One particular team which had been doing
very well, topping the ranking till then, selected a good performer for their
critical final round. The other
competing teams also sent up their best performers for this very challenging
round, and scored well. Finally when the
turn of this particular team came up, though the leader did a good job, the
team could not understand what they needed to do and ended up scoring no points
at all. This dropped them to the last
position in the rankings. The
disappointment was obvious on their faces and the team looked crestfallen.
At this point, I announced a 'killer' round
at a very high score which could change all the rankings thus far, and asked
the teams to select their leader for this final high stake round. They were given the option of sending up
anyone they wanted, including those who had come as leaders earlier. To my surprise and delight, this particular
team chose the same person who had come up in the earlier round where they had
failed and plummeted to the bottom of the table!
I asked them,
"Why have you selected this person as
your leader for the 'killer' round, when you scored nothing under his
leadership earlier?"
The answer was,
"We failed in the last round not
because he did not perform, but because we did not understand."
They went on to perform brilliantly and
won!!
Can you imagine the power of this attitude
at the workplace? - The willingness to
accept responsibility for failure! The
ability to recognize and value competence and commitment and not just results!
The strength to deal with failure and disappointment, think clearly and
objectively, and move on to super performance and success!
We did not change people. We did not teach them to accept
responsibility for failure. We did not
tell them to become more accountable. We
did not ask them to drop their egos.
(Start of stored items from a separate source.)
(** * Spike-based sampling: bio/theo weight conversion, membrane-potential
      kernels and spike-train analytics

    A shallow embedding of the Python sources

      - [src/sbs/utils.py] and its older copy [src/utils.py]
        (membrane-potential distribution kernels, [fill_diagonal],
        [get_ordered_spike_idx]),
      - [src/network.py] ([BoltzmannMachineBase], [ThoroughBM]),
      - [src/gather_calibration_data.py],

    followed by the properties established about them.

    Numbers.  Weights, spike times and probabilities are modelled by exact
    rationals ([Qc], Leibniz equality); the membrane-potential kernels, whose
    behaviour on degenerate conductances is an IEEE-754 matter, are modelled
    on binary64 floats ([PrimFloat.float]). *)

From Stdlib Require Import ZArith QArith Qcanon Sorting.Sorted.
From Stdlib Require Import Floats.PrimFloat.
From stdpp Require Import base option list numbers strings gmap sorting.

Local Open Scope string_scope.
Local Open Scope list_scope.
Local Open Scope nat_scope.

(* ===================================================================== *)
(** * Python exceptions and the two effect monads                         *)
(* ===================================================================== *)

(** The exceptions the modelled code can raise.  [AssertionError] carries
    the assertion message (abbreviated). *)
Inductive exn : Type :=
  | AssertionError (msg : string)
  | IndexError
  | ValueError
  | TypeError
  | ZeroDivisionError
  | OverflowError
  | NameError (name : string)
  | AttributeError (attr : string)
  | RecursionError
  | MissingCalibrationError (params_id : Z).

(** Outcome of a call: a value, or a raised exception. *)
Inductive result (A : Type) : Type :=
  | Ok (a : A)
  | Err (e : exn).
Arguments Ok {A} a.
Arguments Err {A} e.

#[global] Instance result_ret : MRet result := fun _ a => Ok a.
#[global] Instance result_bind : MBind result := fun _ _ f m =>
  match m with
  | Ok a => f a
  | Err e => Err e
  end.
#[global] Instance result_fmap : FMap result := fun _ _ f m =>
  match m with
  | Ok a => Ok (f a)
  | Err e => Err e
  end.

Definition is_Ok {A} (r : result A) : bool :=
  match r with Ok _ => true | Err _ => false end.

(** Code that mutates an object: the state is threaded through, and it
    survives an exception (what was mutated before the raise stays
    mutated). *)
Definition M (S A : Type) : Type := S -> result A * S.

Definition ret_M {S A} (a : A) : M S A := fun s => (Ok a, s).
Definition raise_M {S A} (e : exn) : M S A := fun s => (Err e, s).
Definition bind_M {S A B} (m : M S A) (f : A -> M S B) : M S B :=
  fun s => match m s with
           | (Ok a, s') => f a s'
           | (Err e, s') => (Err e, s')
           end.
Definition lift_M {S A} (r : result A) : M S A := fun s => (r, s).
Definition get_M {S} : M S S := fun s => (Ok s, s).
Definition modify_M {S} (f : S -> S) : M S unit := fun s => (Ok tt, f s).

#[global] Instance M_ret {S} : MRet (M S) := fun _ a => ret_M a.
#[global] Instance M_bind {S} : MBind (M S) := fun _ _ f m => bind_M m f.
#[global] Instance M_fmap {S} : FMap (M S) := fun _ _ f m =>
  bind_M m (fun a => ret_M (f a)).

(** Python's [seq[i]] for an integer [i]: negative indices count from the
    end, anything outside [-len, len) raises [IndexError]. *)
Definition py_norm_index (len : nat) (i : Z) : option nat :=
  if (0 <=? i)%Z then
    (if (i <? Z.of_nat len)%Z then Some (Z.to_nat i) else None)
  else
    (if (- Z.of_nat len <=? i)%Z then Some (Z.to_nat (Z.of_nat len + i)) else None).

Definition py_getitem {A} (l : list A) (i : Z) : result A :=
  match py_norm_index (length l) i with
  | Some k => match l !! k with Some x => Ok x | None => Err IndexError end
  | None => Err IndexError
  end.

Definition py_setitem {A} (l : list A) (i : Z) (x : A) : result (list A) :=
  match py_norm_index (length l) i with
  | Some k => Ok (<[k := x]> l)
  | None => Err IndexError
  end.

(* ===================================================================== *)
(** * numpy arrays of rationals                                           *)
(* ===================================================================== *)

(** A two-dimensional array: its shape and its rows. *)
Record matrix : Type := Matrix {
  nrows : nat;
  ncols : nat;
  rows : list (list Qc)
}.

Definition matrix_wf (m : matrix) : bool :=
  (length (rows m) =? nrows m) &&
  forallb (fun r => length r =? ncols m) (rows m).

(** [m[i, j]] *)
Definition entry (m : matrix) (i j : nat) : option Qc :=
  rows m !! i ≫= (.!! j).

(** What [np.array(x)] can be, by number of dimensions. *)
Inductive ndarray : Type :=
  | Nd0 (x : Qc)
  | Nd1 (v : list Qc)
  | Nd2 (m : matrix)
  | NdN (d1 d2 d3 : nat) (ds : list nat) (flat : list Qc).

Definition shape (a : ndarray) : list nat :=
  match a with
  | Nd0 _ => []
  | Nd1 v => [length v]
  | Nd2 m => [nrows m; ncols m]
  | NdN d1 d2 d3 ds _ => d1 :: d2 :: d3 :: ds
  end.

(** [a = np.empty((r, c)); a.fill(x)] *)
Definition np_full (r c : nat) (x : Qc) : matrix :=
  Matrix r c (replicate r (replicate c x)).

(** [np.zeros_like(m)] *)
Definition np_zeros_like (m : matrix) : matrix :=
  Matrix (nrows m) (ncols m) (replicate (nrows m) (replicate (ncols m) (Q2Qc 0))).

(** [m[:, j]] *)
Definition get_col (m : matrix) (j : nat) : result (list Qc) :=
  if j <? ncols m then Ok (omap (.!! j) (rows m)) else Err IndexError.

(** [m[:, j] = col]; a one-element [col] is broadcast down the column,
    any other length mismatch is numpy's [ValueError]. *)
Definition set_col (m : matrix) (j : nat) (col : list Qc) : result matrix :=
  if j <? ncols m then
    if length col =? nrows m then
      Ok (Matrix (nrows m) (ncols m)
            (zip_with (fun r x => <[j := x]> r) (rows m) col))
    else
      match col with
      | [x] => Ok (Matrix (nrows m) (ncols m) (map (fun r => <[j := x]> r) (rows m)))
      | _ => Err ValueError
      end
  else Err IndexError.

(* ===================================================================== *)
(** * [utils.py]: [fill_diagonal]                                         *)
(* ===================================================================== *)

(** [fill_diagonal(array, value=0)]: asserts that all dimensions agree and
    then writes [value] at every [array[i, i]]. *)
Definition fill_diagonal (array : matrix) (value : Qc) : result matrix :=
  if forallb (fun s => s =? nrows array) [nrows array; ncols array] then
    Ok (Matrix (nrows array) (ncols array)
          (imap (fun i r => <[i := value]> r) (rows array)))
  else Err (AssertionError "").

(* ===================================================================== *)
(** * Samplers                                                            *)
(* ===================================================================== *)

Record NeuronParameters : Type := {
  id : Z;               (* database id of the parameter set *)
  tau_refrac : Qc
}.

Record CalibrationCurve : Type := {
  alpha : Qc;
  v_p05 : Qc
}.

Record LIFsampler : Type := {
  neuron_params : NeuronParameters;
  calibration : option CalibrationCurve
}.

(** The spec's validity condition of a calibration: [alpha > 0]. *)
Definition valid_calibration (s : LIFsampler) : bool :=
  match calibration s with
  | Some c => bool_decide (Q2Qc 0 < alpha c)%Qc
  | None => false
  end.

Module Samplers.

(** Modelled from the spec: [samplers.py] ([LIFsampler]) is not among the
    sources.  The spec describes the per-sampler weight conversion as the
    sampler's calibration-derived linear transform, with the sigmoid slope
    [alpha] as its coefficient, applied to every entry handed to it;
    [theo_to_bio] is its inverse; a sampler without calibration fails with
    [MissingCalibrationError] naming the sampler. *)
Definition convert_weights_theo_to_bio (s : LIFsampler) (weights : list Qc)
  : result (list Qc) :=
  match calibration s with
  | Some c => Ok (map (fun w => w * alpha c)%Qc weights)
  | None => Err (MissingCalibrationError (id (neuron_params s)))
  end.

Definition convert_weights_bio_to_theo (s : LIFsampler) (weights : list Qc)
  : result (list Qc) :=
  match calibration s with
  | Some c => Ok (map (fun w => w / alpha c)%Qc weights)
  | None => Err (MissingCalibrationError (id (neuron_params s)))
  end.

End Samplers.

(* ===================================================================== *)
(** * [network.py]: [BoltzmannMachineBase]                                *)
(* ===================================================================== *)

Record SpikeData : Type := {
  spiketrains : list (list Qc);
  duration : Qc
}.

(** The object state the modelled methods touch.  The two [_cache] fields
    are the value slots of the dependency-tracked attributes
    [weights_theo] and [weights_bio]. *)
Record BoltzmannMachine : Type := {
  num_samplers : nat;
  samplers : list LIFsampler;
  weights_theo_cache : option matrix;
  weights_bio_cache : option matrix;
  spike_data : option SpikeData;
  selected_sampler_idx : list Z
}.

Definition set_weights_theo_cache (v : option matrix) (bm : BoltzmannMachine) :=
  {| num_samplers := num_samplers bm; samplers := samplers bm;
     weights_theo_cache := v; weights_bio_cache := weights_bio_cache bm;
     spike_data := spike_data bm;
     selected_sampler_idx := selected_sampler_idx bm |}.

Definition set_weights_bio_cache (v : option matrix) (bm : BoltzmannMachine) :=
  {| num_samplers := num_samplers bm; samplers := samplers bm;
     weights_theo_cache := weights_theo_cache bm; weights_bio_cache := v;
     spike_data := spike_data bm;
     selected_sampler_idx := selected_sampler_idx bm |}.

Definition set_samplers (ss : list LIFsampler) (bm : BoltzmannMachine) :=
  {| num_samplers := num_samplers bm; samplers := ss;
     weights_theo_cache := weights_theo_cache bm;
     weights_bio_cache := weights_bio_cache bm;
     spike_data := spike_data bm;
     selected_sampler_idx := selected_sampler_idx bm |}.

(** [_check_weight_matrix(self, weights)] *)
Definition _check_weight_matrix (self : BoltzmannMachine) (weights : ndarray)
  : result matrix :=
  let weights :=
    match weights with
    | Nd0 scalar_weight =>
        Nd2 (np_full (num_samplers self) (num_samplers self) scalar_weight)
    | _ => weights
    end in
  let expected_shape := [num_samplers self; num_samplers self] in
  if bool_decide (shape weights = expected_shape) then
    match weights with
    | Nd2 m => fill_diagonal m (Q2Qc 0)
    | _ => Err (AssertionError "Weight matrix shape")
    end
  else Err (AssertionError "Weight matrix shape").

(** The loop shared by the two conversions:
    [for j, sampler in enumerate(self.samplers):
       conv_weights[:, j] = sampler.convert(weights[:, j])] *)
Fixpoint convert_columns (convert : LIFsampler -> list Qc -> result (list Qc))
    (weights : matrix) (j : nat) (ss : list LIFsampler) (conv_weights : matrix)
  : result matrix :=
  match ss with
  | [] => Ok conv_weights
  | sampler :: ss' =>
      col ← get_col weights j;
      converted ← convert sampler col;
      conv_weights' ← set_col conv_weights j converted;
      convert_columns convert weights (S j) ss' conv_weights'
  end.

Definition convert_weights_bio_to_theo (self : BoltzmannMachine) (weights : matrix)
  : result matrix :=
  convert_columns Samplers.convert_weights_bio_to_theo weights 0 (samplers self)
    (np_zeros_like weights).

Definition convert_weights_theo_to_bio (self : BoltzmannMachine) (weights : matrix)
  : result matrix :=
  convert_columns Samplers.convert_weights_theo_to_bio weights 0 (samplers self)
    (np_zeros_like weights).

(** ** Dependency-tracked attributes *)

Module Meta.

(** Modelled from the spec: [meta.py] ([DependsOn], [HasDependencies]) is
    not among the sources.  Per the spec, each derived quantity is
    memoized; a read returns the memoized value or, when the value is
    stale, recomputes it from the getter part of the decorated function
    and memoizes it; a write runs the setter part, stores what it returns
    and marks every dependent attribute stale.  An exception raised by the
    decorated function leaves the slots as they were. *)
Definition get {V} (cache : BoltzmannMachine -> option V)
    (store : option V -> BoltzmannMachine -> BoltzmannMachine)
    (func : option ndarray -> M BoltzmannMachine V) : M BoltzmannMachine V :=
  self ← get_M;
  match cache self with
  | Some v => mret v
  | None =>
      v ← func None;
      _ ← modify_M (store (Some v));
      mret v
  end.

Definition set {V} (store : option V -> BoltzmannMachine -> BoltzmannMachine)
    (wipe_dependents : BoltzmannMachine -> BoltzmannMachine)
    (func : option ndarray -> M BoltzmannMachine V) (value : ndarray)
  : M BoltzmannMachine unit :=
  v ← func (Some value);
  modify_M (fun self => wipe_dependents (store (Some v) self)).

End Meta.

Inductive weights_attr : Type := WeightsTheo | WeightsBio.

(** The decorated function [weights_theo(self, weights=None)].  [read] is
    the attribute access [self.<attr>] used by the getter part. *)
Definition weights_theo (read : weights_attr -> M BoltzmannMachine matrix)
    (weights : option ndarray) : M BoltzmannMachine matrix :=
  match weights with
  | Some weights =>
      (* setter part *)
      self ← get_M;
      lift_M (_check_weight_matrix self weights)
  | None =>
      (* getter part *)
      weights_bio ← read WeightsBio;
      self ← get_M;
      lift_M (convert_weights_bio_to_theo self weights_bio)
  end.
All
we did was to create an environment where they could experience the basic
instinct of 'natural' teams to commit to a collective success, while at the
same time, being able to recognize the value of ‘star’ performance.
As described several times in various other
posts in this blog, the 'human animal' is genetically programmed to hunt,
survive, and WIN in packs. The challenge
of leadership is not to lead teams.
Instead, it is to define destinations, the parameters of successfully
reaching there, the collective rewards involved in reaching, as well as the
rewards for star contributors to the success of the journey, and then empower
the team to lead along the way, according to who knows that part of the journey
best, irrespective of designation or hierarchy. The 3 Pillars that create this
'natural' team environment are also defined several times in the blog.
In other exercises that are part of the
workshop, the team also experiences the need for a leader to take charge, even
autocratically when needed, when the situation calls for it.
What never ceases to amaze me, after having
worked with thousands of teams across a wide variety of Organizations and
cultures, is that at the core, the instinctive behaviour of people is almost
exactly the same. For change and
transformation to happen, we need to work at the core and the periphery will
take care of itself. Once the core has
been addressed, all that we seek in terms of integration, communication,
collaboration, creativity and innovation, time management, resource management,
situational leadership, adapting to pressure without stress, all these become
available as instinctive behaviour, as attitude, and not as technique.
This may sound idealistic to those who have
not experienced it, but more than 37,000 participants as well as serious
research have validated the power and the possibilities of transforming the
environment instead of trying to transform people!